Throughout the entries below, report every line where "Fixpoint" is found.
### RECORDS PROVIDED ###
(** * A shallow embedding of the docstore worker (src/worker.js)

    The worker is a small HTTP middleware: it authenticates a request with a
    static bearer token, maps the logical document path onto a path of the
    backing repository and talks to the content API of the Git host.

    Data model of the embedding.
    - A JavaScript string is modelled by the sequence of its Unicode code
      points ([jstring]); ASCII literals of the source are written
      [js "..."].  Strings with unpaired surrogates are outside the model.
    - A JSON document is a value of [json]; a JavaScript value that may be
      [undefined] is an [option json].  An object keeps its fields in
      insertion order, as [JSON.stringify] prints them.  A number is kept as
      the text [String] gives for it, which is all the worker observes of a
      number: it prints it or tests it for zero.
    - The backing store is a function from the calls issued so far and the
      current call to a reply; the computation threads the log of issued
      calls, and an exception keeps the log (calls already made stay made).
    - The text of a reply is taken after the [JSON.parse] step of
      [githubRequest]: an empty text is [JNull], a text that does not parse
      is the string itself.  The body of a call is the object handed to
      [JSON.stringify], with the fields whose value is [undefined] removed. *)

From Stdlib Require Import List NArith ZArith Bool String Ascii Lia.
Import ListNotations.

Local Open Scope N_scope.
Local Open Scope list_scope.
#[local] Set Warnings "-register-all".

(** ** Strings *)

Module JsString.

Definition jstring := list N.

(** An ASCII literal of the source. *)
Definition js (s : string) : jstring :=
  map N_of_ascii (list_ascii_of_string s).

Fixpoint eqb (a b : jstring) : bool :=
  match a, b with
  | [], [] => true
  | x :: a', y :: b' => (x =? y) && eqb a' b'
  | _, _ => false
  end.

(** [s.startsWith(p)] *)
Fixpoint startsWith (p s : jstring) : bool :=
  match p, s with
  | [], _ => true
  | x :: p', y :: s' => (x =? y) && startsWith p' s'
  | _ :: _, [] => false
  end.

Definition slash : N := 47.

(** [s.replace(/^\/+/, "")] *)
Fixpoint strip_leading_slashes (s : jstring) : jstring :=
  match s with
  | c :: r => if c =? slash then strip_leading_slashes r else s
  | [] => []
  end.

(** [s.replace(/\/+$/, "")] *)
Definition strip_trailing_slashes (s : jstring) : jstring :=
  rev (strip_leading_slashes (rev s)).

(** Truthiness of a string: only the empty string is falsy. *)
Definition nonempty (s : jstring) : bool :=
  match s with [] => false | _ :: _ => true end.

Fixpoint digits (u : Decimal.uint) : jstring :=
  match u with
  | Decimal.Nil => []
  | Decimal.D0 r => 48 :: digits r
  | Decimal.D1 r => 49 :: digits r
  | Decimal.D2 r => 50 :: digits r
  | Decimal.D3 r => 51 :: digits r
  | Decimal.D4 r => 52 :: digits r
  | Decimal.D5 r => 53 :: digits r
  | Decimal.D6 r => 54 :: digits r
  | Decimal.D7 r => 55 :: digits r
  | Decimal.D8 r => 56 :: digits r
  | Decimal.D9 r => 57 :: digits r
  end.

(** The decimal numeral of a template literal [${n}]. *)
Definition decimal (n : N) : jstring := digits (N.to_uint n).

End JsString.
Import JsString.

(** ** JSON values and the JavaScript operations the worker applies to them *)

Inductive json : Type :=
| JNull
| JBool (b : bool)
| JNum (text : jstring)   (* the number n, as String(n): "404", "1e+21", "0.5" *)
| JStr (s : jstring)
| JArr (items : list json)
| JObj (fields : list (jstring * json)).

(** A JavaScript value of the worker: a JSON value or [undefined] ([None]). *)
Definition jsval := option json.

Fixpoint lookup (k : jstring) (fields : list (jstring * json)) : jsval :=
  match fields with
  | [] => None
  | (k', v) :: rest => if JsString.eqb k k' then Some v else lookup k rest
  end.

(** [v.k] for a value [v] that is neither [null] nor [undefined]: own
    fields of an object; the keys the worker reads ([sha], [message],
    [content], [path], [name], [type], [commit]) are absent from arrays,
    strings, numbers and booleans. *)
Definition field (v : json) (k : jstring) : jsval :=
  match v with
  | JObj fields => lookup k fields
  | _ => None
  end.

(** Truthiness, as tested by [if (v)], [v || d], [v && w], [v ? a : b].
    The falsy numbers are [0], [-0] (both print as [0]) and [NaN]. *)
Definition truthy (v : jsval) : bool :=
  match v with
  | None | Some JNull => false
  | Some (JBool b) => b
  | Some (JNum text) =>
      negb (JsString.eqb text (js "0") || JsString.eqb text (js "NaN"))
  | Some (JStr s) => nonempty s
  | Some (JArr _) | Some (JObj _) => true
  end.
###
_FINAL ANSWER_
Fixpoint eqb (a b : jstring) : bool :=
Fixpoint startsWith (p s : jstring) : bool :=
Fixpoint strip_leading_slashes (s : jstring) : jstring :=
Fixpoint digits (u : Decimal.uint) : jstring :=
Fixpoint lookup (k : jstring) (fields : list (jstring * json)) : jsval :=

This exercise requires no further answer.